(* ===== verification/ZephyrCanSpec.v ===== *)
(** * ZephyrCanSpec: the life of a CAN interface on Zephyr

    In every state the driver reaches, whatever is called and whatever the system
    answers: contexts, table, threads and filters agree; a filter feeds only the
    queue of a context that is there; every interface of the driver is known to
    the stack, and the packets it is receiving are accounted for; stopping gives
    all of it back.  Besides: reception is safe, and the header in the log is the
    header of the packet. *)

From S2P Require Import Prelude State Monad Id Buffer Iflist Qfifo Own OwnConf Node Pbuf Reassembly Can CanCfp2 Linux LinuxSpec GsUsbSpec Slots ZephyrCan.

(** ** The interface in the node *)

Lemma Inv_set_can T h s v : Inv T h s -> Inv T h (set_can v s).
Proof. intros HI. destruct HI. by constructor. Qed.

(** The memory of a new context, in the node: interface [length (ifs s)]. *)
Definition node_alloc (name : list Z) (addr : Z) (s : node) : node :=
  set_can (put_dev (length (ifs s)) (mkCan 0 (Some 0%nat) None) (can s)) (set_ifs (ifs s ++ [new_iface name addr]) s).

(** The lists of the other interfaces. *)
Lemma pbuf_list_can i l s s' : pool s' = pool s -> mjoin (can s' !! i) = mjoin (can s !! i) -> pbuf_list (PbCan i) l s -> pbuf_list (PbCan i) l s'.
Proof. intros Ep Ec (h & Hh & Hc). exists h. cbn in *. by rewrite Ec, Ep. Qed.

Lemma node_alloc_ok T h s l name addr : Inv T h s -> iflist s l -> (length (can s) <= length (ifs s))%nat ->
  let s2 := node_alloc name addr s in
  Inv (config_of s2) h s2 /\ iflist s2 l /\ can s2 !! length (ifs s) = Some (Some (mkCan 0 (Some 0%nat) None)) /\
  length (can s2) = length (ifs s2) /\ length (ifs s2) = S (length (ifs s)) /\ pool s2 = pool s /\
  forall j, j <> length (ifs s) -> mjoin (can s2 !! j) = mjoin (can s !! j).
Proof.
  intros HI Hl Hc s2. destruct (Inv_append T h s (new_iface name addr) HI eq_refl) as [HI' Hl'].
  assert (Elen : length (ifs s2) = S (length (ifs s))) by (cbn; rewrite length_app; cbn; lia).
  split; [by apply Inv_set_can|]. split; [by apply Hl'|]. split; [by apply put_dev_at|].
  split; [rewrite Elen; by apply put_dev_length|]. split; [done|]. split; [done|]. intros j Hj. by apply put_dev_other.
Qed.

(** Its registration. *)
Lemma node_add_ok T h s l name addr : Inv T h s -> iflist s l -> (length (can s) <= length (ifs s))%nat ->
  (length name <= CSP_IFLIST_NAME_MAX)%nat -> csp_iflist_get_by_name name s = Ret None s ->
  exists s', csp_can_add_interface (Some (length (ifs s))) (node_alloc name addr s) = Ret CSP_ERR_NONE s' /\
    Inv (config_of s') h s' /\ iflist s' (l ++ [length (ifs s)]) /\ can s' = can (node_alloc name addr s) /\
    length (ifs s') = S (length (ifs s)) /\ pool s' = pool s.
Proof.
  intros HI Hl Hc Hn Hf. pose proof (Inv_named _ _ _ _ HI Hl) as Hnm. rewrite (get_by_name_find s l name Hl Hnm) in Hf. injection Hf as Hf.
  destruct (can_add_new s l name addr Hl Hnm) as (s' & Hr & Hl' & Hadd); [by rewrite take_ge by done; apply unfound_untaken|done|].
  exists s'. split; [exact Hr|]. fold (new_iface name addr) in Hadd. set (x := set_if_nexthop _ (new_iface name addr)) in Hadd. fold x in Hadd. set (s4 := set_ifs _ _) in Hadd.
  destruct (Inv_append T h s x HI eq_refl) as [HI4 _].
  apply (Inv_set_can _ _ _ (put_dev (length (ifs s)) (mkCan 0 (Some 0%nat) None) (can s))) in HI4.
  assert (HI4' : Inv (config_of s4) h s4) by exact HI4.
  destruct (Inv_iflist_add _ (length (ifs s)) h s4 HI4') as (s1 & Hr1 & HI1 & Eu & El); [cbn; rewrite length_app; cbn; lia|].
  rewrite Hr1 in Hadd. injection Hadd as ->. split; [done|]. split; [done|]. split; [exact (f_equal can Eu)|].
  split; [rewrite El; cbn; rewrite length_app; cbn; lia|exact (f_equal pool Eu)].
Qed.

(** *** Freeing the packets in reception *)

Lemma free_pbufs_run T i h : forall l fuel s, Inv T (l ++ h) s -> pbuf_list (PbCan i) l s -> (length l < fuel)%nat ->
  exists s', can_free_pbufs fuel i s = Ret tt s' /\ Inv T h s' /\ rest s' = rest s /\ (forall q, pkt_at q s' = pkt_at q s) /\
    (forall j, j <> i -> pb_head (PbCan j) s' = pb_head (PbCan j) s) /\ pb_head (PbCan i) s' = Some None.
Proof.
  induction l as [|p l IH]; intros fuel s HI (hd & Hh & Hc) Hf; (destruct fuel as [|fuel]; [cbn in Hf; lia|]); inversion Hc as [|? b ? Hb Hl]; subst; cbn [can_free_pbufs].
  - exists s. split; [|done]. rewrite (bind_ret _ _ _ None s); [done|]. unfold pb_get. by rewrite Hh.
  - assert (Hk : pkt_at p s = Some (skbf_data b)) by (unfold pkt_at; by rewrite Hb).
    rewrite (bind_ret _ _ _ (Some p) s) by (unfold pb_get; by rewrite Hh). rewrite (bind_ret _ _ _ _ _ (get_pkt_at _ _ _ Hk)).
    set (s1 := pb_put (PbCan i) (pkt_next (skbf_data b)) s). rewrite (bind_ret _ _ _ tt s1) by (unfold pb_set; by rewrite Hh).
    assert (HI1 : Inv T ((p :: l) ++ h) s1) by (by apply Inv_pb_put).
    assert (HL1 : pbuf_list (PbCan i) l s1) by (eexists; split; [by eapply pb_head_put|unfold s1; by rewrite pool_pb_put]).
    pose proof (held_nodup _ _ _ HI) as Hn. apply list.NoDup_app in Hn as [Hn _]. apply NoDup_cons_1_1 in Hn.
    destruct (proj1 (wp_run _ _ _) (wp_pb_free (PbCan i) T l p h false s1 HI1 HL1 Hn)) as ([] & s2 & Hr2 & HL2 & HI2 & Hp2). cbn [pb_buffer_free] in Hr2.
    pose proof (keeps_run _ _ _ _ _ (keeps_free_rest p) Hr2) as Er2.
    destruct (IH fuel s2 HI2 HL2 ltac:(cbn in Hf; lia)) as (s' & Hr & HI' & Er & Hp & Hj & Hi). exists s'. rewrite (bind_ret _ _ _ _ _ Hr2).
    split; [done|]. split; [done|]. split; [rewrite Er, Er2; apply rest_pb_put|]. split; [intros q; by rewrite Hp, Hp2|].
    split; [|done]. intros j Hne. rewrite Hj by done. rewrite (keeps_run _ _ _ _ _ (keeps_free_head p (PbCan j)) Hr2).
    cbn. by rewrite list_lookup_alter_ne.
Qed.

(** Use of a context that is there. *)
Lemma zc_ctx_run p w c s : deref p (z_slots w) = Some c -> zc_ctx p w s = Ret c s.
Proof. intros Hp. unfold zc_ctx. by rewrite Hp. Qed.

(** ** The invariant *)

(** Contexts, table, threads, filters.  [gone] is a context whose thread has
    ended, while it is being stopped. *)
Record zc_ok (gone : option nat) (w : zcan) : Prop := {
  zo_slots : slots_ok cc_device (z_slots w);
  zo_slot : forall p c, deref p (z_slots w) = Some c -> slot_tab (z_slots w) !! cc_slot c = Some (Some p);
  zo_thread : forall p c, deref p (z_slots w) = Some c ->
    slot_thread (z_slots w) !! cc_slot c = Some (if decide (gone = Some p) then None else Some (p, cc_started c));
  zo_filter : forall d id p f, cd_filters (z_dev w d) id = Some (Some p, f) ->
    exists c, deref p (z_slots w) = Some c /\ cc_device c = d /\ cc_filter_id c = id /\ 0 <= id;
  zo_iface : forall p q c c', deref p (z_slots w) = Some c -> deref q (z_slots w) = Some c' -> cc_iface c = cc_iface c' -> p = q
}.

(** The packets in reception: [rx p] for context [p]. *)
Definition held (rx : nat -> list nat) (t : list (option nat)) : list nat :=
  flat_map (fun o => match o with Some p => rx p | None => [] end) t.

(** The node: every interface of the driver is in the list of interfaces, and its
    packets in reception are held by nobody else. *)
Record zn_ok (rx : nat -> list nat) (o : list nat) (w : zcan) (s : node) : Prop := {
  zn_inv : exists T, Inv T (held rx (slot_tab (z_slots w)) ++ o) s;
  zn_listed : exists l, iflist s l /\ forall p c, deref p (z_slots w) = Some c -> cc_iface c ∈ l;
  zn_can : (length (can s) <= length (ifs s))%nat;
  zn_pbufs : forall p c, deref p (z_slots w) = Some c -> pbuf_list (PbCan (cc_iface c)) (rx p) s
}.

Definition can_inv (o : list nat) (w : zcan) (s : node) : Prop := zc_ok None w /\ exists rx, zn_ok rx o w s.

(** *** Changing one context *)

Lemma zc_ok_upd gone gone' p c c' w w' : zc_ok gone w -> deref p (z_slots w) = Some c -> slots_ok cc_device (z_slots w') ->
  slot_tab (z_slots w') = slot_tab (z_slots w) ->
  (forall q, deref q (z_slots w') = if decide (q = p) then Some c' else deref q (z_slots w)) ->
  slot_thread (z_slots w') !! cc_slot c = Some (if decide (gone' = Some p) then None else Some (p, cc_started c')) ->
  (forall i q, i <> cc_slot c -> q <> p -> slot_thread (z_slots w') !! i = slot_thread (z_slots w) !! i /\ (gone' = Some q <-> gone = Some q)) ->
  cc_device c' = cc_device c -> cc_slot c' = cc_slot c -> cc_iface c' = cc_iface c ->
  (forall d id q f, cd_filters (z_dev w' d) id = Some (Some q, f) ->
     if decide (q = p) then d = cc_device c' /\ id = cc_filter_id c' /\ 0 <= id else cd_filters (z_dev w d) id = Some (Some q, f)) -> zc_ok gone' w'.
Proof.
  intros [Hs Hsl Hth Hfi Hif] Hp Hs' Et Hd Htp Hto Edev Eslot Eif Hf. constructor; [done|..].
  - clear Htp. intros q x. rewrite Hd, Et. case_decide as E; [intros [= <-]; subst q; rewrite Eslot; by apply Hsl|apply Hsl].
  - intros q x. rewrite Hd. destruct (decide (q = p)) as [E|E]; [intros E1; injection E1 as <-; subst q; by rewrite Eslot|]. intros Hq.
    assert (Hne : cc_slot x <> cc_slot c) by (intros E'; pose proof (Hsl q x Hq) as H1; pose proof (Hsl p c Hp) as H2; rewrite E', H2 in H1; congruence).
    destruct (Hto (cc_slot x) q Hne E) as [Ho Hg]. rewrite Ho, (Hth q x Hq). f_equal. clear Htp. repeat case_decide; try done; tauto.
  - intros d id q f Hq. specialize (Hf d id q f Hq). rewrite Hd. destruct (decide (q = p)) as [E|E]; [exists c'; by destruct Hf as (-> & -> & ?)|]. by eapply Hfi.
  - clear Htp. intros q r x y. rewrite !Hd. repeat case_decide; intros H1 H2 E; simplify_eq; [done| | |by eapply Hif].
    + apply (Hif p r c y); congruence.
    + apply (Hif q p x c); congruence.
Qed.

(** Writing fields of a context, with what it does to the filters. *)
Lemma zc_ok_put gone p c c' w dev : zc_ok gone w -> deref p (z_slots w) = Some c ->
  cc_device c' = cc_device c -> cc_slot c' = cc_slot c -> cc_iface c' = cc_iface c -> cc_started c' = cc_started c ->
  (forall d id q f, cd_filters (dev d) id = Some (Some q, f) ->
     if decide (q = p) then d = cc_device c' /\ id = cc_filter_id c' /\ 0 <= id else cd_filters (z_dev w d) id = Some (Some q, f)) ->
  zc_ok gone (mkZcan (ctx_put p c' (z_slots w)) dev).
Proof.
  intros Hw Hp Edev Eslot Eif Est Hf. apply (zc_ok_upd gone gone p c c' w); cbn [z_slots]; try done.
  - by apply (slots_ok_put cc_device p c); [apply Hw|..].
  - intros q. apply deref_put. by eapply deref_lt.
  - rewrite Est. exact (zo_thread _ _ Hw p c Hp).
Qed.

(** Filters that stay, for a context that keeps its number. *)
Lemma filters_stay gone p c c' w dev : zc_ok gone w -> deref p (z_slots w) = Some c -> cc_device c' = cc_device c -> cc_filter_id c' = cc_filter_id c ->
  (forall d, cd_filters (dev d) = cd_filters (z_dev w d)) -> forall d id q f, cd_filters (dev d) id = Some (Some q, f) ->
  if decide (q = p) then d = cc_device c' /\ id = cc_filter_id c' /\ 0 <= id else cd_filters (z_dev w d) id = Some (Some q, f).
Proof.
  intros Hw Hp Edev Efi Hf d id q f Hq. rewrite Hf in Hq. case_decide as E; [|done]. subst q. destruct (zo_filter _ _ Hw d id p f Hq) as (x & Hx & <- & <- & Hid).
  rewrite Hp in Hx. injection Hx as <-. by rewrite Edev, Efi.
Qed.

(** The node does not see it. *)
Lemma zn_ok_same rx o w w' s : slot_tab (z_slots w') = slot_tab (z_slots w) ->
  (forall q x, deref q (z_slots w') = Some x -> exists y, deref q (z_slots w) = Some y /\ cc_iface x = cc_iface y) -> zn_ok rx o w s -> zn_ok rx o w' s.
Proof.
  intros Et Hd [Hi (l & Hl & Hin) Hc Hp]. constructor; [by rewrite Et| |done|].
  - exists l. split; [done|]. intros q x Hq. destruct (Hd q x Hq) as (y & Hy & ->). by eapply Hin.
  - intros q x Hq. destruct (Hd q x Hq) as (y & Hy & ->). by apply Hp.
Qed.

(** One context has changed, and everything else is as it was. *)
Definition touched (p : nat) (c' : can_context) (s : node) (w w' : zcan) : Prop :=
  zc_ok None w' /\ slot_tab (z_slots w') = slot_tab (z_slots w) /\
  (forall q, deref q (z_slots w') = if decide (q = p) then Some c' else deref q (z_slots w)) /\ (forall rx o, zn_ok rx o w s -> zn_ok rx o w' s).

Lemma touched_refl p c s w : zc_ok None w -> deref p (z_slots w) = Some c -> touched p c s w w.
Proof. intros Hw Hp. split; [done|]. split; [done|]. split; [|done]. intros q. by case_decide as E; [subst q|]. Qed.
--------------------------------------------------
§ YOUR TASK
Given the records above, reproduce precisely and only the lines between the line holding "(forall i q, i" and the line holding "- by apply (slots_ok_put", inclusive.

§ ANSWER BOX
  (forall i q, i <> cc_slot c -> q <> p -> slot_thread (z_slots w') !! i = slot_thread (z_slots w) !! i /\ (gone' = Some q <-> gone = Some q)) ->
  cc_device c' = cc_device c -> cc_slot c' = cc_slot c -> cc_iface c' = cc_iface c ->
  (forall d id q f, cd_filters (z_dev w' d) id = Some (Some q, f) ->
     if decide (q = p) then d = cc_device c' /\ id = cc_filter_id c' /\ 0 <= id else cd_filters (z_dev w d) id = Some (Some q, f)) -> zc_ok gone' w'.
Proof.
  intros [Hs Hsl Hth Hfi Hif] Hp Hs' Et Hd Htp Hto Edev Eslot Eif Hf. constructor; [done|..].
  - clear Htp. intros q x. rewrite Hd, Et. case_decide as E; [intros [= <-]; subst q; rewrite Eslot; by apply Hsl|apply Hsl].
  - intros q x. rewrite Hd. destruct (decide (q = p)) as [E|E]; [intros E1; injection E1 as <-; subst q; by rewrite Eslot|]. intros Hq.
    assert (Hne : cc_slot x <> cc_slot c) by (intros E'; pose proof (Hsl q x Hq) as H1; pose proof (Hsl p c Hp) as H2; rewrite E', H2 in H1; congruence).
    destruct (Hto (cc_slot x) q Hne E) as [Ho Hg]. rewrite Ho, (Hth q x Hq). f_equal. clear Htp. repeat case_decide; try done; tauto.
  - intros d id q f Hq. specialize (Hf d id q f Hq). rewrite Hd. destruct (decide (q = p)) as [E|E]; [exists c'; by destruct Hf as (-> & -> & ?)|]. by eapply Hfi.
  - clear Htp. intros q r x y. rewrite !Hd. repeat case_decide; intros H1 H2 E; simplify_eq; [done| | |by eapply Hif].
    + apply (Hif p r c y); congruence.
    + apply (Hif q p x c); congruence.
Qed.

(** Writing fields of a context, with what it does to the filters. *)
Lemma zc_ok_put gone p c c' w dev : zc_ok gone w -> deref p (z_slots w) = Some c ->
  cc_device c' = cc_device c -> cc_slot c' = cc_slot c -> cc_iface c' = cc_iface c -> cc_started c' = cc_started c ->
  (forall d id q f, cd_filters (dev d) id = Some (Some q, f) ->
     if decide (q = p) then d = cc_device c' /\ id = cc_filter_id c' /\ 0 <= id else cd_filters (z_dev w d) id = Some (Some q, f)) ->
  zc_ok gone (mkZcan (ctx_put p c' (z_slots w)) dev).
Proof.
  intros Hw Hp Edev Eslot Eif Est Hf. apply (zc_ok_upd gone gone p c c' w); cbn [z_slots]; try done.
  - by apply (slots_ok_put cc_device p c); [apply Hw|..].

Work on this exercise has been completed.